Publicamos íntegramente la carta de Gianni Firera, enviada a Corrado, en la que el autor relata recuerdos, emociones y la importancia de una amistad de veinte años.

Querido Corrado,
escribirte hoy es un acto que nace de la necesidad. No es solo memoria, no es solo nostalgia: es el profundo deseo de continuar un diálogo que durante veinte años nunca se ha interrumpido. Y que ahora, de repente, debe encontrar otra forma.

Nuestra historia no comenzó con un cargo o una posición asociativa. Comenzó mucho antes, en reconocernos. En comprender que teníamos la misma mirada sobre las cosas, la misma inquietud intelectual, la misma idea exigente de Cultura – escrita siempre con mayúscula no por capricho, sino por respeto.

Recuerdo las primeras conversaciones, cuando hablábamos no solo de libros, sino del sentido de los libros. No solo de autores, sino de lo que esos autores todavía podían decir a nuestra sociedad. En esos diálogos ya estaba todo: Sicilia, nuestra tierra, sus contradicciones, sus grandezas, sus heridas. Y sobre todo estaba él, Vitaliano Brancati, que nunca fue solo un escritor a celebrar, sino una conciencia crítica para custodiar.

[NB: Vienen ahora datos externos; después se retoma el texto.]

(* ===== verification/StoreRegistryProps.v ===== *)
(** Properties of the registry and the owner-bound handles ([StoreRegistry]),
    proved against the interface of [StoreApi]: whatever the backend, as long as
    it confines owners, calls through one owner's handles are invisible to every
    other owner; registrations never replace a backend. *)

From S2P Require Import Prelude Json StoreTypes StoreApi StoreRegistry.

(** * Calls through handles *)

(** The state-changing methods of a handle. *)
Inductive scoped_call :=
| SUpsertResponse (r : ResponseRecord)
| SDeleteResponse (id : string)
| SPersistResponse (r : ResponseRecord) (recs : list PendingApprovalRecord)
| SConsumeApprovals (rid : string) (ids : list string) (at_ : Z)
| SAppendEvents (rid : string) (evs : list ResponseEventRecord)
| SUpsertConversation (r : ConversationRecord)
| SUpdateMessages (cid : string) (m : Json)
| SUpdateMetadata (cid : string) (m : Json)
| SSwapMessages (cid : string) (expected m : Json)
| SDeleteConversation (cid : string)
| SCreateItems (l : list ConversationItemRecord)
| SCreateItemsSync (cid : string) (l : list ConversationItemRecord)
| SDeleteItem (cid iid : string)
| SDeleteItemSync (cid iid : string).

Section Facade.
Context {S : Type} `{!PersistedStateBackend S}.
Abbreviation World := (gmap N S).

Definition after_call {A} (x : option (World * result StoreError A)) : option World := fst <$> x.

Definition run_scoped (h : OwnerScopedStore) (c : scoped_call) (w : World) : option World :=
  match c with
  | SUpsertResponse r => after_call (scoped_upsert_response h r w)
  | SDeleteResponse id => after_call (scoped_delete_response h id w)
  | SPersistResponse r recs => after_call (scoped_persist_response_with_pending_approvals h r recs w)
  | SConsumeApprovals rid ids t => after_call (scoped_consume_approvals h rid ids t w)
  | SAppendEvents rid evs => after_call (scoped_append_events h rid evs w)
  | SUpsertConversation r => after_call (scoped_upsert_conversation h r w)
  | SUpdateMessages cid m => after_call (scoped_update_conversation_messages h cid m w)
  | SUpdateMetadata cid m => after_call (scoped_update_conversation_metadata h cid m w)
  | SSwapMessages cid e m => after_call (scoped_compare_and_swap_conversation_messages h cid e m w)
  | SDeleteConversation cid => after_call (scoped_delete_conversation h cid w)
  | SCreateItems l => after_call (scoped_create_conversation_items h l w)
  | SCreateItemsSync cid l => after_call (scoped_create_items_and_sync_messages h cid l w)
  | SDeleteItem cid iid => after_call (scoped_delete_conversation_item h cid iid w)
  | SDeleteItemSync cid iid => after_call (scoped_delete_item_and_sync_messages h cid iid w)
  end.

Fixpoint run_calls (cs : list (OwnerScopedStore * scoped_call)) (w : World) : option World :=
  match cs with
  | [] => Some w
  | (h, c) :: cs => w ← run_scoped h c w; run_calls cs w
  end.

(** The reading methods of a handle; both conversation queries use its
    read-only view. *)
Definition scoped_read (h : OwnerScopedStore) (q : store_query) : Call World store_reply :=
  match q with
  | QResponse id => ask (scoped_get_response h id) RResponse
  | QResponseConversation cid | QConversation cid => ask (scoped_get_conversation h cid) RConversation
  | QApprovals rid ids => ask (scoped_get_pending_approvals h rid ids) RApprovals
  | QEvents rid after limit => ask (scoped_list_events_after h rid after limit) REvents
  | QEventStatus rid => ask (scoped_event_log_status h rid) REventStatus
  | QItems cid after limit asc => ask (scoped_list_conversation_items h cid after limit asc) RItems
  | QExistingIds cid ids => ask (scoped_get_existing_conversation_item_ids h cid ids) RIds
  | QItem cid iid => ask (scoped_get_conversation_item h cid iid) RItem
  | QItemPosition cid iid => ask (scoped_conversation_item_position h cid iid) RPosition
  | QMaxPosition cid => ask (scoped_max_item_position h cid) RMaxPosition
  | QHistory cid => ask (scoped_conversation_history h cid) RHistory
  end.

(** ** What a call does *)

(** A call changes nothing, or performs one operation on the handle's backend
    that acts for the handle's owner only. *)
Definition one_op (h : OwnerScopedStore) (w w' : World) : Prop :=
  w' = w \/
  exists op s s', w !! store h = Some s /\ exec_op op s = Some s' /\ w' = <[store h := s']> w /\
    forall o, o <> owner h -> acts_for o op = false.

Lemma on_backend_op {A} (h : OwnerScopedStore) (c : Call S A) op w w' :
  (forall s, exec_op op s = state_after (c s)) -> (forall o, o <> owner h -> acts_for o op = false) ->
  after_call (on_backend (store h) c w) = Some w' -> one_op h w w'.
Proof.
  intros Hop Ho. unfold on_backend. destruct (w !! store h) as [s|] eqn:Hs; [|done].
  destruct (c s) as [[s' r]|] eqn:Hc; [|done]. intros [= <-]. right. exists op, s, s'.
  rewrite Hop, Hc. done.
Qed.

Lemma require_all_spec h os w :
  (exists e, require_all h os w = Some (w, Err e)) \/
  (require_all (S := S) h os w = Some (w, Ok tt) /\ Forall (fun o => o = owner h) os).
Proof.
  induction os as [|o os IH]; [right; split; [done|constructor]|]. cbn [require_all].
  unfold and_then, require_matching_owner. case_bool_decide as Ho; cbn.
  - destruct IH as [IH|[IH Hos]]; [by left|]. right. split; [done|by constructor].
  - left. eauto.
Qed.

Lemma guarded_call {A} h os (c : Call World A) w w' :
  after_call (and_then (require_all h os) (fun _ => c) w) = Some w' ->
  w' = w \/ (Forall (fun o => o = owner h) os /\ after_call (c w) = Some w').
Proof.
  unfold and_then. destruct (require_all_spec h os w) as [[e ->]|[-> Hos]]; [intros [= <-]; by left|].
  intros H. right. done.
Qed.

Lemma guard_one h o : require_matching_owner (S := S) h o = fun w => require_all h [o] w.
Proof. unfold require_all, and_then, require_matching_owner. by case_bool_decide. Qed.
End Facade.

Ltac one_call op :=
  eapply (on_backend_op _ _ op); [intros ?; reflexivity|cbn [acts_for]; intros ? ?; apply bool_decide_eq_false; by auto|eassumption].
Ltac one_guarded H op :=
  rewrite guard_one in H; apply (guarded_call _ [_]) in H as [->|[Ho H]]; [by left|];
  rewrite Forall_singleton in Ho;
  eapply (on_backend_op _ _ op);
    [intros ?; reflexivity|cbn [acts_for]; intros ? ?; apply bool_decide_eq_false; intros ?; congruence|eassumption].

Section Confinement.
Context {S : Type} `{!PersistedStateBackend S}.
Abbreviation World := (gmap N S).

Lemma run_scoped_one_op h c (w w' : World) : run_scoped h c w = Some w' -> one_op h w w'.
Proof.
  intros H. destruct c; cbn [run_scoped] in H.
  - unfold scoped_upsert_response in H. one_guarded H (UpsertResponse r).
  - one_call (DeleteResponse (owner h) id).
  - unfold scoped_persist_response_with_pending_approvals in H. one_guarded H (PersistResponse r recs).
  - one_call (ConsumeApprovals (owner h) rid ids at_).
  - unfold scoped_append_events in H. apply guarded_call in H as [->|[_ H]]; [by left|].
    one_call (AppendEvents (owner h) rid evs).
  - unfold scoped_upsert_conversation in H. one_guarded H (UpsertConversation r).
  - one_call (UpdateMessages (owner h) cid m).
  - one_call (UpdateMetadata (owner h) cid m).
  - one_call (SwapMessages (owner h) cid expected m).
  - one_call (DeleteConversation (owner h) cid).
  - unfold scoped_create_conversation_items in H. apply guarded_call in H as [->|[Ho H]]; [by left|].
    eapply (on_backend_op _ _ (CreateItems l)); [intros ?; reflexivity| |eassumption].
    cbn. intros o Hne. apply not_true_iff_false. rewrite existsb_exists. intros (i & Hi & Hio).
    apply bool_decide_eq_true in Hio. rewrite Forall_fmap, Forall_forall in Ho.
    apply list_elem_of_In in Hi. specialize (Ho i Hi). cbn in Ho. congruence.
  - unfold scoped_create_items_and_sync_messages in H. apply guarded_call in H as [->|[_ H]]; [by left|].
    one_call (CreateItemsSync (owner h) cid l).
  - one_call (DeleteItem (owner h) cid iid).
  - one_call (DeleteItemSync (owner h) cid iid).
Qed.

Context `{!OwnerConfined S}.

(** Two worlds look the same to an owner when each backend does. *)
Definition same_world (o : StateOwner) (w w' : World) : Prop :=
  forall l, option_Forall2 (looks_same o) (w !! l) (w' !! l).

#[export] Instance same_world_preorder o : PreOrder (same_world o).
Proof.
  split.
  - intros w l. destruct (w !! l); constructor. reflexivity.
  - intros w1 w2 w3 H1 H2 l. specialize (H1 l). specialize (H2 l).
    destruct H1; inversion H2; subst; constructor. by etrans.
Qed.

Lemma one_op_same o h w w' : owner h <> o -> one_op h w w' -> same_world o w w'.
Proof.
  intros Ho [->|(op & s & s' & Hs & He & -> & Ha)]; [reflexivity|]. intros l.
  destruct (decide (store h = l)) as [<-|Hne].
  - rewrite Hs, lookup_insert_eq. constructor. eapply confined_op; [|exact He]. by apply Ha.
  - rewrite lookup_insert_ne by done. destruct (w !! l); constructor. reflexivity.
Qed.

Lemma run_calls_same o cs w w' :
  Forall (fun c => owner c.1 <> o) cs -> run_calls cs w = Some w' -> same_world o w w'.
Proof.
  intros Hcs. revert w. induction Hcs as [|[h c] cs Ho _ IH]; intros w; cbn [run_calls]; [by intros [= <-]|].
  destruct (run_scoped h c w) as [w1|] eqn:E; [|done]. cbn. intros H. etrans; [|by apply IH].
  by eapply one_op_same, run_scoped_one_op.
Qed.

(** Reading through a handle is reading the backend for the owner. *)
Lemma scoped_read_backend (h : OwnerScopedStore) q : exists q',
  forall w : World, snd <$> scoped_read h q w =
    (s ← w !! store h; snd <$> run_query (owner h) q' s).
Proof.
  assert (forall A (c : Call S A) (k : result StoreError A -> store_reply) (w : World),
    snd <$> ask (on_backend (store h) c) k w = (s ← w !! store h; snd <$> ask c k s)) as Hask.
  { intros A c k w. unfold ask, on_backend. destruct (w !! store h) as [s|]; [|done]. cbn.
    by destruct (c s) as [[s' r]|]. }
  exists (match q with QConversation cid => QResponseConversation cid | q => q end).
  intros w. destruct q; apply Hask.
Qed.

Lemma scoped_read_same o l q w w' :
  same_world o w w' -> snd <$> scoped_read (mkScoped l o) q w' = snd <$> scoped_read (mkScoped l o) q w.
Proof.
  intros Hw. destruct (scoped_read_backend (mkScoped l o) q) as [q' Hq]. rewrite !Hq. cbn [store owner].
  specialize (Hw l). destruct Hw as [s s' Hs|]; [|done]. cbn. by apply confined_query.
Qed.

(** C15. Owner-bound access, for every backend that confines owners: whatever
    sequence of calls other owners make through the handles a registry gives
    them, with whatever records, every read through a handle the registry gives
    to owner [o] answers as before. *)
Theorem scoped_confinement (H : RegistryHeap) (r : StoreRegistry) o (cs : list (OwnerScopedStore * scoped_call)) w w' :
  Forall (fun c => exists name o', o' <> o /\ get_scoped H r name o' = Some c.1) cs ->
  run_calls cs w = Some w' ->
  forall name h q, get_scoped H r name o = Some h ->
  snd <$> scoped_read h q w' = snd <$> scoped_read h q w.
Proof.
  intros Hcs Hrun name h q. unfold get_scoped. destruct (get_backend H r name) as [l|]; [|done]. intros [= <-].
  apply scoped_read_same, (run_calls_same o cs); [|done]. eapply Forall_impl; [exact Hcs|].
  intros c (n & o' & Ho & Hg). unfold get_scoped in Hg.
  destruct (get_backend H r n); [|done]. by injection Hg as <-.
Qed.
End Confinement.

(** * The registry *)

(** Registered names keep their backend until they are deregistered. *)
Inductive registry_step (r : StoreRegistry) : RegistryHeap -> RegistryHeap -> Prop :=
| rs_register H name l : registry_step r H (register H r name l).1
| rs_ready H : registry_step r H (mark_ready H r).

Lemma registered_stays r H H' name l :
  rtc (registry_step r) H H' -> get_backend H r name = Some l -> get_backend H' r name = Some l.
Proof.
  intros Hs Hg. induction Hs as [|H H1 H2 Hstep _ IH]; [done|]. apply IH.
  destruct Hstep as [H n l'|H]; [|done]. unfold register. destruct (registry_stores H r !! n) eqn:En; [done|].
  unfold get_backend, registry_stores in *. cbn. rewrite lookup_insert_eq. cbn.
  destruct (decide (n = name)) as [->|]; [|by rewrite lookup_insert_ne].
  unfold id in *. congruence.
Qed.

Cuando decidimos fundar la Asociación dedicada a él, no estábamos creando un contenedor cultural. Estábamos asumiendo una responsabilidad. Yo como presidente de la Asociación, tú como presidente del Premio Vitaliano Brancati: dos roles distintos, pero un único horizonte moral. Queríamos que el pensamiento de Brancati no se convirtiera en polvo en los estantes, sino en voz viva, capaz de interrogar el presente.

En estos veinte años hemos atravesado diferentes etapas de nuestra vida. Hemos compartido entusiasmos y desilusiones, éxitos y momentos de esfuerzo. Hemos discutido largo tiempo –a veces acaloradamente– pero siempre con la lealtad de quien sabe que el debate es una forma elevada de amistad. Las largas tardes de verano, las reuniones interminables, las llamadas inesperadas por una idea de último momento: todo esto no era solo trabajo cultural. Era nuestra vida entrelazada.

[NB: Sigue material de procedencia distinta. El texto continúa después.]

(* ===== verification/MemoryStore.v ===== *)
(** In-memory response and conversation store: [store/src/memory.rs].

    The whole state is one value behind a mutex; each trait method is one
    critical section, modelled as a function of that state.  The release profile
    aborts on panic, so the mutex is never poisoned and [lock] succeeds. *)

From S2P Require Import Prelude Utf8 Json Sorting StoreTypes.
From stdpp Require Import pretty.

Local Open Scope Z_scope.

Abbreviation OwnerKey := (StateOwner * string)%type.
Abbreviation ApprovalKey := (StateOwner * string * string)%type.

Record StoredApproval := mkStored { a_record : PendingApprovalRecord; consumed_at : option Z }.

Record Inner := mkInner {
  responses : gmap string ResponseRecord;
  conversations : gmap OwnerKey ConversationRecord;
  conversation_ids : gmap string StateOwner;
  items : gmap OwnerKey (list ConversationItemRecord);
  item_ids : gset OwnerKey;
  approvals : gmap ApprovalKey StoredApproval;
  events : gmap OwnerKey (list ResponseEventRecord)
}.

(** [InMemoryStore::new]. *)
Definition inner_new : Inner := mkInner ∅ ∅ ∅ ∅ ∅ ∅ ∅.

Tenías una cualidad rara: sabías medir las cosas. Cuando yo me dejaba arrastrar por el impulso, tú llevabas el discurso a la sustancia. Cuando el contexto parecía volverse confuso o ruidoso, tú encontrabas la palabra clara. Eras sabio, pero no distante. Culto, pero nunca complacido. Irónico, pero nunca superficial. Tu cultura estaba encarnada, vivida, respirada.

Extraño nuestro intercambio diario. Extraño saber que podía llamarte y hablar de todo y de nada, seguro de que al otro lado encontraría a ti, listo para escuchar antes incluso de responder. Extraño tu capacidad de llenar esos espacios vacíos que inevitablemente se crean en la vida de cada uno. Espacios que tú sabías habitar con discreción y profundidad.

Mirando las fotografías de estos años –los congresos, las premiaciones, las sonrisas compartidas– veo mucho más que eventos públicos. Veo un camino humano. Veo a dos hombres que creyeron que la cultura no era un adorno, sino una forma de compromiso cívico. Que era una manera de permanecer fieles a sí mismos y a su comunidad.

Hoy siento tu ausencia como se siente la ausencia de una voz familiar en una habitación repentinamente silenciosa. Pero también siento la fuerza de lo que hemos construido juntos. Y sé que cada vez que hablaré de Brancati, cada vez que defenderé esa idea alta y rigurosa de Cultura que nos unió, tú estarás allí, dentro de esas palabras.

Nuestra historia no se cierra con tu partida. Cambia de forma. Se convierte en memoria, responsabilidad, testimonio.

Me haces falta, Corrado. Me hace falta el amigo. Me hace falta el compañero de viaje.

Pero continúo caminando también por ti.